Polygonatum sibiricum polysaccharides prevent LPS‑induced acute lung injury by inhibiting inflammation via the TLR4/Myd88/NF‑κB pathway
Tian‐Yin Liu, Lili Zhao, S. R. Wayne Chen, Benchao Hou, Jian Huang, Xiu Hong, Qing Lian, Fang Yu, Zhe Tao
Abstract
Inflammation plays an important role in cases of acute lung injury (ALI), and the Toll‑like receptor 4/nuclear factor‑κB (TLR4/NF‑κB) pathway, which can be regulated by Polygonatum sibiricum polysaccharides (PSPs), is closely related to the dynamics of lipopolysaccharide (LPS)‑induced inflammation. Thus, we sought to evaluate whether or not PSPs prevent LPS‑induced ALI by way of inhibiting inflammation via the TLR4/NF‑κB pathway in rats. We established an ALI rat model by tracheal instillation of LPS, and by pre‑injection of PSPs into rats to examine PSPs in the ALI rat model. We found that PSPs attenuated LPS‑induced lung pathological changes in ALI rats, decreased LPS‑induced myeloperoxidase (MOP) activity, and elevated malondialdehyde (MDA) levels in lung tissue. However, PSPs also decreased the LPS‑induced increase in the neutrophil ratio, and decreased inflammatory factor levels in bronchoalveolar lavage fluid (BALF). Moreover, PSPs decreased LPS‑induced increases in inflammatory factors measured by mRNA expression, and altered the levels of expression of TLR4, medullary differentiation protein 88 (Myd88), p‑IKB‑α/IKB‑α and p‑p65/p65 proteins in lung tissue.
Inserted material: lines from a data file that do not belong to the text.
(** C35: A node that selects its own alias as a field is compiled without end: the
    alias is taken for a join, which embeds the node in itself. *)
Theorem self_select_diverges (d : DbInfos) (Sanitize : string → string) (ns : list QueryNode) (cfg : settings)
    (order : list node_id → list node_id) (i : node_id) (x : QueryNode) (k name : string)
    (Hx : ns !! i = Some x) (Hselect : n_select x = ObjectExpr [(k, Identifier name (Some (RQueryNode i)))])
    (Hin : n_incoming x = []) (Hdistinct : n_distinct x = false) (Hon : n_distinct_on x = [])
    (Hfn : n_function x = None) (Hcount : countMode cfg = false) (fuel : nat) (alias parent : string) (s : sqlCompiler) :
  compile d Sanitize ns cfg order fuel (JNode i alias parent) s = OutOfFuel.
Proof.
  revert alias parent s. induction fuel as [|fuel IH]; intros alias parent s; [done|].
  cbn [compile compile_body]. set (run := compile d Sanitize ns cfg order fuel) in *. clearbody run.
  assert (∀ p, diverges_alone (compileEmbedField ns cfg run i i p)) as Hembed.
  { intros p. unfold compileEmbedField. apply alone_get. intros c Hc. rewrite Hc. cbn [plan_of find fmap option_fmap option_map].
    apply (alone_node _ i x); [done|]. unfold is_scalar_function. rewrite Hfn.
    unfold isOutgoingOf. apply alone_assoc, (alone_node _ i x); [done|]. apply (alone_then _ (bool_decide (i ∈ n_outgoing x))); [by eexists|].
    intros s1 Hs1. apply (diverges_then allocAlias); [intros s2; unfold allocAlias; by eexists _, _|]. intros a.
    apply diverges_Paren, diverges_write, diverges_then.
    { intros s2. unfold write, modify, mbind, M_bind. by destruct (bool_decide _); eexists _, _. }
    intros _. apply diverges_write, diverges_first. unfold Indented.
    apply diverges_then; [intros s2; unfold indent, modify; by eexists _, _|]. intros _. apply diverges_first. intros s2. apply IH. }
  revert s. change (diverges (compileNodeCorrelated d Sanitize ns cfg order run i alias parent)). unfold compileNodeCorrelated.
  apply diverges_then; [intros s; unfold set_alias, modify; by eexists _, _|]. intros _ s. rewrite (at_node _ i x) by done. revert s.
  unfold analyzeLaterals. rewrite Hin. apply diverges_ret, diverges_get. intros before. apply diverges_reset.
  apply alone_write. rewrite Hcount. apply alone_first. unfold compile_select_list. rewrite Hdistinct, Hon, Hselect.
  apply (alone_then _ tt); [by eexists|]. change (isShapeProducingSelect _) with true. cbv iota.
  apply (alone_then _ [SFExpr k (Identifier name (Some (RQueryNode i)))]); [intros s; exists s|].
  { split; [|done]. unfold selectFieldsFor, and_fields. by rewrite sorted_one. }
  unfold List_. cbn [for_each]. apply alone_first, (alone_then _ tt); [by eexists|].
  by apply alone_first, Hembed.
Qed.

(** A query of the users that selects its own alias. *)
Definition users_selecting_self : rawRelation :=
  RawRelation "users" "" false "" "u" None None None None "" "" None None None None
    (Some (ObjectExpr [("self", Identifier "u" None)])) false [] [] None None.
Definition self_nodes : list QueryNode :=
  match resolveQuery blog_infos (MkBlacklist ∅ ∅) 6 users_selecting_self empty_resolver with
  | Ok (i, s) =>
      match resolveExpressions blog_infos (MkBlacklist ∅ ∅) (length (r_nodes s)) i s with
      | Ok (_, s) => r_nodes s
      | _ => []
      end
  | _ => []
  end.

Lemma self_select_diverges_witness :
  ∃ x, self_nodes !! 0%nat = Some x ∧
    ∀ fuel s, compile blog_infos quoted self_nodes (MkSettings false "" false FormatJSON None) (λ l, l) fuel (JNode 0 "t1" "") s = OutOfFuel.
Proof.
  destruct (self_nodes !! 0%nat) as [x|] eqn:Hx; [|vm_compute in Hx; discriminate Hx]. exists x. split; [reflexivity|].
  intros fuel s. eapply (self_select_diverges _ _ _ _ _ 0 x "self" "u"); [exact Hx|..]; vm_compute in Hx; injection Hx as <-; reflexivity.
Defined.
In vitro, PSPs also reduced apoptosis induced by LPS in BEAS‑2B cells by suppressing inflammation through its effect of inhibiting the TLR4/NF‑κB pathway. In conclusion, our results suggest that PSPs may be a potential drug for effective treatment of LPS‑induced ALI, due to the ability to inhibit inflammation through effects exerted on the TLR4/Myd88/NF‑κB pathway.